Thirdly — specifically in text processing, as more and more tools are available for semantic modeling, increasingly I spend my own coding time dealing with “trivial” issues like character sets, normalization, punctuation, whitespace. These decisions are often more important with programming languages and mathematics than with paragraph text. (Try searching for “python } vs ]” at the moment and you’ll see from the suggested answers that the brackets aren’t recognized at all.)
This will come as no surprise to machine learning practitioners, because it’s part of the generalization “We spend more time gathering, cleaning, analyzing and evaluating data than building new learning algorithms.” It’s just a particular kind of data cleaning and preprocessing that is especially germane to text and language processing (which are not the same thing!)

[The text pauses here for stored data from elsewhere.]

(* ===== verification/Settles.v ===== *)
(** * Termination of commands

    A command that takes fuel settles when some amount of fuel is enough: from
    there on every amount gives the same result, which is not [Unfinished].  The
    rules follow the syntax of commands; a loop settles when every round reads the
    clock and no round goes on after the deadline. *)

From S2P Require Import Prelude Effects Client Text Kube.

#[local] Open Scope nat_scope.

Definition settles {W A} (m : nat → IO W A) : Prop :=
  ∀ w, ∃ n r w', r ≠ Unfinished ∧ ∀ f, n ≤ f → m f w = (r, w').

(** The [except] clauses of a [try] settle. *)
Definition handles {W A} (h : nat → exn → option (IO W A)) : Prop :=
  ∀ e, (∀ f, h f e = None) ∨ ∃ k, (∀ f, h f e = Some (k f)) ∧ settles k.

Section Rules.
Context {W : Type}.

Lemma settles_now {A} (m : IO W A) : (∀ w, (m w).1 ≠ Unfinished) → settles (λ _, m).
Proof. intros Hm w. exists 0, (m w).1, (m w).2. split; [apply Hm|]. intros f _. by destruct (m w). Qed.

Lemma settles_ret {A} (a : A) : settles (λ _, mret a : IO W A).
Proof. by apply settles_now. Qed.
Lemma settles_throw {A} e : settles (λ _, throw e : IO W A).
Proof. by apply settles_now. Qed.
Lemma settles_ask {A} (g : W → A) : settles (λ _, ask g).
Proof. by apply settles_now. Qed.
Lemma settles_change (g : W → W) : settles (λ _, change g).
Proof. by apply settles_now. Qed.
Lemma settles_pure {A} (r : outcome A) : settles (λ _, pure r : IO W A).
Proof. apply settles_now. intros w. unfold pure. by destruct r. Qed.

Lemma settles_bind {A B} (m : nat → IO W A) (k : nat → A → IO W B) :
  settles m → (∀ a, settles (λ f, k f a)) → settles (λ f, m f ≫= k f).
Proof.
  intros Hm Hk w. destruct (Hm w) as (n & r & w1 & Hr & H1). unfold mbind, IO_bind.
  destruct r as [a|e|]; [|exists n, (Raised e), w1; split; [done|]; intros f Hf; by rewrite H1|done].
  destruct (Hk a w1) as (n2 & r2 & w2 & Hr2 & H2). exists (n `max` n2), r2, w2. split; [done|].
  intros f Hf. rewrite H1 by lia. apply H2. lia.
Qed.

Lemma settles_skip b (m : nat → IO W unit) : settles m → settles (λ f, skip_unless b (m f)).
Proof. intros Hm. destruct b; [done|]. apply settles_ret. Qed.

Lemma settles_try {A} (m : nat → IO W A) h :
  settles m → handles h → settles (λ f, try_except (m f) (h f)).
Proof.
  intros Hm Hh w. destruct (Hm w) as (n & r & w1 & Hr & H1). unfold try_except.
  destruct r as [a|e|]; [exists n, (Returned a), w1; split; [done|]; intros f Hf; by rewrite H1| |done].
  destruct (Hh e) as [Hn|(k & Hs & Hk)].
  - exists n, (Raised e), w1. split; [done|]. intros f Hf. by rewrite H1, Hn.
  - destruct (Hk w1) as (n2 & r2 & w2 & Hr2 & H2). exists (n `max` n2), r2, w2. split; [done|].
    intros f Hf. rewrite H1 by lia. rewrite Hs. apply H2. lia.
Qed.

Lemma settles_finally {A} (m : nat → IO W A) c :
  settles m → settles c → settles (λ f, try_finally (m f) (c f)).
Proof.
  intros Hm Hc w. destruct (Hm w) as (n & r & w1 & Hr & H1). unfold try_finally.
  destruct (Hc w1) as (n2 & rc & w2 & Hr2 & H2).
  exists (n `max` n2), match rc with Raised e => Raised e | _ => r end, w2. split; [by destruct rc|].
  intros f Hf. rewrite H1 by lia. rewrite H2 by lia. destruct r; [by destruct rc..|done].
Qed.

Lemma settles_each {A} (l : list A) (g : nat → A → IO W unit) :
  (∀ x, settles (λ f, g f x)) → settles (λ f, each l (g f)).
Proof.
  intros Hg. induction l as [|x l IH]; simpl; [apply settles_ret|].
  apply settles_bind; [apply Hg|]. intros _. exact IH.
Qed.

Lemma settles_collect {A B} (l : list A) (g : nat → A → IO W B) :
  (∀ x, settles (λ f, g f x)) → settles (λ f, collect (g f) l).
Proof.
  intros Hg. induction l as [|x l IH]; simpl; [apply settles_ret|].
  apply settles_bind; [apply Hg|]. intros y. apply settles_bind; [exact IH|]. intros ys. apply settles_ret.
Qed.

(** A loop with a measure that every repeated round decreases. *)
Lemma settles_measured {S A} (measure : W → nat) (body : nat → S → IO W (S + A)) s :
  (∀ s, settles (λ f, body f s)) →
  (∀ f s w s' w', body f s w = (Returned (inl s'), w') → measure w' < measure w) →
  settles (λ f, forever f (body f) s).
Proof.
  intros Hb Hd. enough (∀ k s w, measure w ≤ k → ∃ n r w', r ≠ Unfinished ∧
    ∀ f g, n ≤ f → n ≤ g → forever f (body g) s w = (r, w')) as Hall.
  { intros w. destruct (Hall _ s w (le_n _)) as (n & r & w' & Hr & Hf). exists n, r, w'. split; [done|].
    intros f Hn. by apply Hf. }
  clear s. induction k as [k IH] using lt_wf_ind. intros s w Hk.
  destruct (Hb s w) as (n & r & w1 & Hr & H1).
  destruct r as [[s'|a]|e|]; [|exists (Datatypes.S n), (Returned a), w1|exists (Datatypes.S n), (Raised e), w1|done];
    try (split; [done|]; intros [|f] g Hf Hg; [lia|]; simpl; unfold mbind, IO_bind; by rewrite H1 by lia).
  pose proof (Hd n s w s' w1 (H1 n (le_n _))) as Hlt.
  destruct (IH (measure w1)) with (s := s') (w := w1) as (n2 & r2 & w2 & Hr2 & H2); [lia|done|].
  exists (Datatypes.S (n `max` n2)), r2, w2. split; [done|]. intros [|f] g Hf Hg; [lia|].
  simpl. unfold mbind, IO_bind. rewrite H1 by lia. apply H2; lia.
Qed.
End Rules.

Create HintDb settles discriminated.
#[export] Hint Resolve settles_ret settles_throw settles_ask settles_change settles_pure : settles.

Ltac settles_step :=
  match goal with
  | |- settles (λ _, mbind _ _) => apply settles_bind; [|intros ?]
  | |- settles (λ _, skip_unless _ _) => apply settles_skip
  | |- settles (λ _, try_finally _ _) => apply settles_finally
  | |- settles (λ _, try_except _ _) => apply settles_try
  | |- settles (λ _, each _ _) => apply settles_each; intros ?
  | |- settles (λ _, collect _ _) => apply settles_collect; intros ?
  | |- settles (λ _, match ?x with _ => _ end) => destruct x
  | |- settles _ => solve [auto with settles]
  | |- handles _ => intros ?
  | |- (∀ _, match ?x with _ => _ end = None) ∨ _ => destruct x
  | |- (∀ _, None = None) ∨ _ => left; done
  | |- (∀ _, Some _ = None) ∨ _ => right; eexists; split; [done|]
  end.
Ltac settles_auto := intros; cbv zeta; repeat (settles_step; cbv beta).

(** ** Deadlines *)

Section Clock.
Context {C S : Type} `{Kubectl C}.
Abbreviation IO := (IO (world C S)).

Lemma now_settles : settles (λ _, now : IO Q).
Proof. by apply settles_now. Qed.
Lemma run_settles c : settles (λ _, run c : IO _).
Proof. apply settles_now. intros w. unfold run. by destruct (serve c _) as [[]]. Qed.
Lemma on_self_settles f : settles (λ _, on_self f : IO unit).
Proof. apply settles_change. Qed.
#[local] Hint Resolve now_settles run_settles on_self_settles : settles.
Lemma run_json_settles c : settles (λ _, run_json c : IO json).
Proof. unfold run_json. settles_auto. Qed.
Lemma get_if_exists_settles k n s : settles (λ _, get_if_exists k n s : IO _).
Proof. unfold get_if_exists, decode_object. settles_auto. Qed.
Lemma get_object_settles k n s : settles (λ _, get_object k n s : IO _).
Proof. unfold get_object, decode_object. settles_auto. Qed.
#[local] Hint Resolve get_if_exists_settles : settles.
Lemma get_resources_settles refs : settles (λ _, get_resources refs : IO _).
Proof. unfold get_resources, decode_resource_list, decode_object. settles_auto. Qed.
Lemma hold_settles {A} uid (m : nat → IO A) : settles m → settles (λ f, hold uid (m f)).
Proof. intros Hm. unfold hold. settles_auto. Qed.

(** The clock has been read at least [k] times. *)
Definition late (k : nat) (w : world C S) : Prop := k ≤ ticks w.

Lemma late_now k : stable (late k) (now : IO Q).
Proof. intros w Hw. unfold late in *. simpl. lia. Qed.
Lemma late_run k c : stable (late k) (run c : IO _).
Proof. by apply stable_run. Qed.
Lemma late_self k f : stable (late k) (on_self f : IO unit).
Proof. by apply stable_on_self. Qed.
#[local] Hint Resolve late_now late_run late_self : stable.
Lemma late_run_json k c : stable (late k) (run_json c : IO json).
Proof. unfold run_json. stable_auto. Qed.
Lemma late_get k x n s : stable (late k) (get_if_exists x n s : IO _).
Proof. unfold get_if_exists, decode_object. stable_auto. Qed.
Lemma late_get_object k x n s : stable (late k) (get_object x n s : IO _).
Proof. unfold get_object, decode_object. stable_auto. Qed.
#[local] Hint Resolve late_get : stable.
Lemma late_get_resources k refs : stable (late k) (get_resources refs : IO _).
Proof. unfold get_resources, decode_resource_list, decode_object. stable_auto. Qed.

(** [deadline] has passed from the [N]-th reading of the clock on. *)
Definition passed (deadline : Q) (N : nat) : Prop := ∀ n, N ≤ n → (deadline <= monotonic n)%Q.

(** A round that starts at the [k]-th reading and is to be repeated has read the
    clock, and the deadline had not passed. *)
Definition goes_on {A B} (N k : nat) (r : A + B) (w : world C S) : Prop :=
  match r with inl _ => late (Datatypes.S k) w ∧ k < N | inr _ => True end.
Definition ticking {A B} (N : nat) (round : IO (A + B)) : Prop :=
  ∀ k, hoare (late k) round (goes_on N k) (λ _, True).

Lemma settles_deadline {St A} N (body : nat → St → IO (St + A)) s :
  (∀ s, settles (λ f, body f s)) → (∀ f s, ticking N (body f s)) →
  settles (λ f, forever f (body f) s).
Proof.
  intros Hb Ht. apply (settles_measured (λ w, N - ticks w)); [done|].
  intros f s0 w s' w' E. specialize (Ht f s0 (ticks w) w (le_n _)). rewrite E in Ht.
  destruct Ht as [Hl Hn]. unfold late in Hl. lia.
Qed.

(** The guard [if time.monotonic() >= deadline: raise]. *)
Lemma guard_ticking {A B} deadline N k (e : exn) (after : Q → IO (A + B)) :
  passed deadline N →
  (∀ t, hoare (late (Datatypes.S k)) (after t) (λ r w, match r with inl _ => late (Datatypes.S k) w | inr _ => True end) (λ _, True)) →
  hoare (late k) (t ← now; if Qle_bool deadline t then throw e else after t) (goes_on N k) (λ _, True).
Proof.
  intros Hp Ha w Hw. unfold mbind, IO_bind, now. simpl.
  destruct (Qle_bool deadline (monotonic (ticks w))) eqn:E; [done|].
  assert (k < N) as HkN.
  { destruct (decide (k < N)) as [|Hn]; [done|]. exfalso.
    assert (deadline <= monotonic (ticks w))%Q as Hq%Qle_bool_iff by (apply Hp; unfold late in Hw; lia). congruence. }
  set (w1 := World _ _ _ _). assert (late (Datatypes.S k) w1) as Hw1 by (unfold late in *; simpl; lia).
  specialize (Ha (monotonic (ticks w)) w1 Hw1). destruct (after _ w1) as [[[a|b]|e'|] w2]; by simpl in *.
Qed.

(** A stable rest keeps the readings. *)
Lemma late_rest {A B} k (m : IO (A + B)) :
  stable (late k) m → hoare (late k) m (λ r w, match r with inl _ => late k w | inr _ => True end) (λ _, True).
Proof. intros Hm. eapply hoare_weaken; [exact Hm|done| |done]. by intros [a|b] w Hw. Qed.

Lemma ticking_prefix {X Y} k (m : IO X) (rest : X → IO Y) Q :
  stable (late k) m → (∀ x, hoare (late k) (rest x) Q (λ _, True)) →
  hoare (late k) (m ≫= rest) Q (λ _, True).
Proof. intros Hm Hr. eapply hoare_bind; [|exact Hr]. eapply hoare_weaken; [exact Hm|done..]. Qed.

Lemma ticking_stop {A B} N k (b : B) : hoare (late k) (mret (inr b) : IO (A + B)) (goes_on N k) (λ _, True).
Proof. by apply hoare_ret. Qed.
Lemma ticking_throw {A B} N k e : hoare (late k) (throw e : IO (A + B)) (goes_on N k) (λ _, True).
Proof. by apply hoare_throw. Qed.

(** Every deadline passes. *)
Definition clock_passes : Prop := ∀ q : Q, ∃ N, passed q N.
End Clock.
#[export] Hint Resolve now_settles run_settles on_self_settles run_json_settles get_if_exists_settles get_object_settles
  get_resources_settles hold_settles : settles.
#[export] Hint Resolve late_now late_run late_self late_run_json late_get late_get_object late_get_resources : stable.

(** Invariants through [except] clauses. *)
Ltac clause_step :=
  match goal with
  | |- stable _ (try_except _ _) => apply stable_try; [|intros ? ?]
  | |- match ?x with _ => _ end = Some _ → _ => destruct x
  | |- None = Some _ → _ => discriminate
  | |- Some _ = Some _ → _ => intros [= <-]
  end.
Ltac late_auto := intros; cbv zeta; repeat (first [stable_step|clause_step]; cbv beta).

(** Decompose a round: what precedes the guard, the guard, and the rest. *)
Ltac ticking_step :=
  match goal with
  | |- ticking _ _ => intros ?
  | |- hoare (late _) (mret (inr _)) _ _ => apply ticking_stop
  | |- hoare (late _) (throw _) _ _ => apply ticking_throw
  | |- hoare (late _) (now ≫= λ _, if Qle_bool _ _ then throw _ else _) (goes_on _ _) _ =>
      apply guard_ticking; [assumption|intros ?; apply late_rest; late_auto]
  | |- hoare (late _) (_ ≫= _) (goes_on _ _) _ => apply ticking_prefix; [late_auto|intros ?]
  | |- hoare (late _) (match ?x with _ => _ end) _ _ => destruct x
  end.
Ltac ticking_auto := intros; cbv zeta; repeat (ticking_step; cbv beta).

(** A loop with a deadline: [clock] says that it passes. *)
Ltac deadline_loop clock :=
  match goal with
  | |- settles ?loop =>
      match loop with context [Qle_bool ?d _] =>
        let N := fresh "N" in let HN := fresh "HN" in
        destruct (clock d) as [N HN]; apply (settles_deadline N); [settles_auto|ticking_auto]
      end
  end.

(** ** A scripted cluster

    A concrete cluster for the witnesses: it answers the calls of a command with
    the lines of a script, and its clock advances by a second with every reading. *)

#[export] Instance scripted : Kubectl (list reply) := {
  serve c script := match script with
                    | r :: script => (r, script)
                    | [] => (Failed "the script has ended", [])
                    end;
  monotonic n := inject_Z (Z.of_nat n);
}.

Lemma scripted_clock : clock_passes (C := list reply).
Proof.
  intros q. exists (Z.to_nat (Qceiling q)). intros n Hn. change (monotonic n) with (inject_Z (Z.of_nat n)).
  eapply Qle_trans; [apply Qle_ceiling|]. rewrite <- Zle_Qle. lia.
Qed.

Definition answer (v : json) : reply := Output (Some v).
Definition done_ : reply := Output None.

In general, if we really want to improve AI, we need to know a lot more about context, appropriateness, and how to avoid silly gaffes. Getting ever better results on encapsulated problems that systems are already good at solving won’t be the key challenge here. On the upside, if we could improve our humble character-stop-lists to make them more dynamic and context-aware, programmers might be able to get good results from general-purpose search engines even when our queries involve curly braces!